[Stored data entries]
#####
(* ===== verification/FatList.v ===== *)
(** * FAT32: what is added is listed

    The entries fat32_add_entry writes for a name are the ones fat32_iterate_directory
    reads back, for long names and for names that fit a short entry. *)
From S2P Require Import Prelude Mem CString CTime Disk Fs Ramfs FileOps Fat FatChain FatFile FatEntry FatDir.

(** ** Short names *)

Definition ascii (l : list Z) : Prop := Forall (fun c => 0 < c < 128) l.

Lemma ascii_text l : ascii l -> text l.
Proof. intros A. eapply Forall_impl; [exact A|]. cbn. lia. Qed.

Lemma Forall_splice (P : Z -> Prop) l i new : Forall P l -> Forall P new -> Forall P (splice l i new).
Proof. intros. unfold splice. auto using Forall_app_2, Forall_take, Forall_drop. Qed.

Lemma Forall_filter_list (P Q : Z -> Prop) `{forall x, Decision (Q x)} l : Forall P l -> Forall P (filter Q l).
Proof. rewrite !Forall_forall. intros F x Hx. apply list_elem_of_filter in Hx as [_ Hx]. auto. Qed.

Lemma s8_ascii c : 0 <= c < 128 -> s8 c = c.
Proof. intros. unfold s8. rewrite Z.mod_small by lia. lia. Qed.

Lemma upper_byte_ascii c : 0 < c < 128 -> 0 < upper_byte c < 128.
Proof. intros Hc. unfold upper_byte. rewrite s8_ascii by lia. destruct (Z.leb_spec 97 c), (Z.leb_spec c 122); cbn [andb]; lia. Qed.

Lemma length_short_name name attr : length (short_name name attr) = 11%nat.
Proof.
  unfold short_name, fill. case_bool_decide as E1; [subst; reflexivity|]. case_bool_decide as E2; [subst; reflexivity|]. cbn [orb].
  set (ext := take 3 (filter _ _)). assert (Lx : (length ext <= 3)%nat) by (subst ext; rewrite length_take; lia).
  set (base := if (_ : bool) then take _ name else name). set (b := take 8 (filter _ base)).
  assert (Lb : (length b <= 8)%nat) by (subst b; rewrite length_take; lia). set (s0 := if (0 <? _) && _ then splice _ 8 ext else _).
  assert (L0 : length s0 = 11%nat) by (subst s0; case_test; rewrite ?length_splice by (rewrite ?length_replicate; lia); now rewrite length_replicate).
  assert (L1 : length (splice s0 0 b) = 11%nat) by (rewrite length_splice by (rewrite ?L0; lia); exact L0).
  rewrite length_map. case_test; [|exact L1]. rewrite length_splice by (rewrite ?L1; cbn [length]; lia). exact L1.
Qed.

Lemma short_name_ascii name attr : ascii name -> ascii (short_name name attr).
Proof.
  intros A. assert (S : ascii (replicate 11 32)) by (apply Forall_replicate; lia). unfold short_name, fill.
  case_test; [now apply Forall_splice|]. apply Forall_map. eapply Forall_impl; [|exact upper_byte_ascii].
  assert (B : ascii (take 8 (filter (fun c => sfn_forbidden c || (c =? 46) = false)
    (if (0 <? dot_position name) && negb (has_flag attr FAT_ATTR_DIRECTORY) then take (Z.to_nat (dot_position name)) name else name)))).
  { apply Forall_take, Forall_filter_list. case_test; [now apply Forall_take|exact A]. }
  set (b := take 8 _) in *. clearbody b.
  assert (S0 : ascii (if (0 <? dot_position name) && negb (has_flag attr FAT_ATTR_DIRECTORY)
    then splice (replicate 11 32) 8 (take 3 (filter (fun c => sfn_forbidden c = false) (drop (Z.to_nat (dot_position name + 1)) name)))
    else replicate 11 32)).
  { case_test; [|exact S]. apply Forall_splice; [exact S|]. apply Forall_take, Forall_filter_list, Forall_drop, A. }
  case_test; [|now apply Forall_splice]. apply Forall_splice; [now apply Forall_splice|]. repeat constructor; lia.
Qed.

Lemma until_space_Forall (P : Z -> Prop) l : Forall P l -> Forall P (until_space l) /\ (length (until_space l) <= length l)%nat.
Proof.
  induction 1 as [|c l Hc F [IH1 IH2]]; cbn [until_space length]; [split; [constructor|lia]|].
  case_test; cbn [length]; split; [constructor|lia|now constructor|lia].
Qed.

Lemma sfn_chars_text e : ascii e -> text (sfn_chars e) /\ (length (sfn_chars e) <= 12)%nat.
Proof.
  intros A. unfold sfn_chars. destruct (until_space_Forall _ (take 8 e) (Forall_take _ 8 e A)) as [F1 L1].
  destruct (until_space_Forall _ (take 3 (drop 8 e)) (Forall_take _ 3 _ (Forall_drop _ 8 e A))) as [F2 L2].
  rewrite length_take in L1, L2. rewrite length_app. case_test; cbn [length]; (split; [|lia]); apply Forall_app_2; try (now apply ascii_text).
  - constructor.
  - constructor; [lia|now apply ascii_text].
Qed.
#####
**WHAT YOU NEED TO DO:**
Your answer must be the lines above, unchanged, from the first one through the line that holds "set (base := if", inclusive, and no others.

**ANSWER TO THE EXERCISE:**
(* ===== verification/FatList.v ===== *)
(** * FAT32: what is added is listed

    The entries fat32_add_entry writes for a name are the ones fat32_iterate_directory
    reads back, for long names and for names that fit a short entry. *)
From S2P Require Import Prelude Mem CString CTime Disk Fs Ramfs FileOps Fat FatChain FatFile FatEntry FatDir.

(** ** Short names *)

Definition ascii (l : list Z) : Prop := Forall (fun c => 0 < c < 128) l.

Lemma ascii_text l : ascii l -> text l.
Proof. intros A. eapply Forall_impl; [exact A|]. cbn. lia. Qed.

Lemma Forall_splice (P : Z -> Prop) l i new : Forall P l -> Forall P new -> Forall P (splice l i new).
Proof. intros. unfold splice. auto using Forall_app_2, Forall_take, Forall_drop. Qed.

Lemma Forall_filter_list (P Q : Z -> Prop) `{forall x, Decision (Q x)} l : Forall P l -> Forall P (filter Q l).
Proof. rewrite !Forall_forall. intros F x Hx. apply list_elem_of_filter in Hx as [_ Hx]. auto. Qed.

Lemma s8_ascii c : 0 <= c < 128 -> s8 c = c.
Proof. intros. unfold s8. rewrite Z.mod_small by lia. lia. Qed.

Lemma upper_byte_ascii c : 0 < c < 128 -> 0 < upper_byte c < 128.
Proof. intros Hc. unfold upper_byte. rewrite s8_ascii by lia. destruct (Z.leb_spec 97 c), (Z.leb_spec c 122); cbn [andb]; lia. Qed.

Lemma length_short_name name attr : length (short_name name attr) = 11%nat.
Proof.
  unfold short_name, fill. case_bool_decide as E1; [subst; reflexivity|]. case_bool_decide as E2; [subst; reflexivity|]. cbn [orb].
  set (ext := take 3 (filter _ _)). assert (Lx : (length ext <= 3)%nat) by (subst ext; rewrite length_take; lia).
  set (base := if (_ : bool) then take _ name else name). set (b := take 8 (filter _ base)).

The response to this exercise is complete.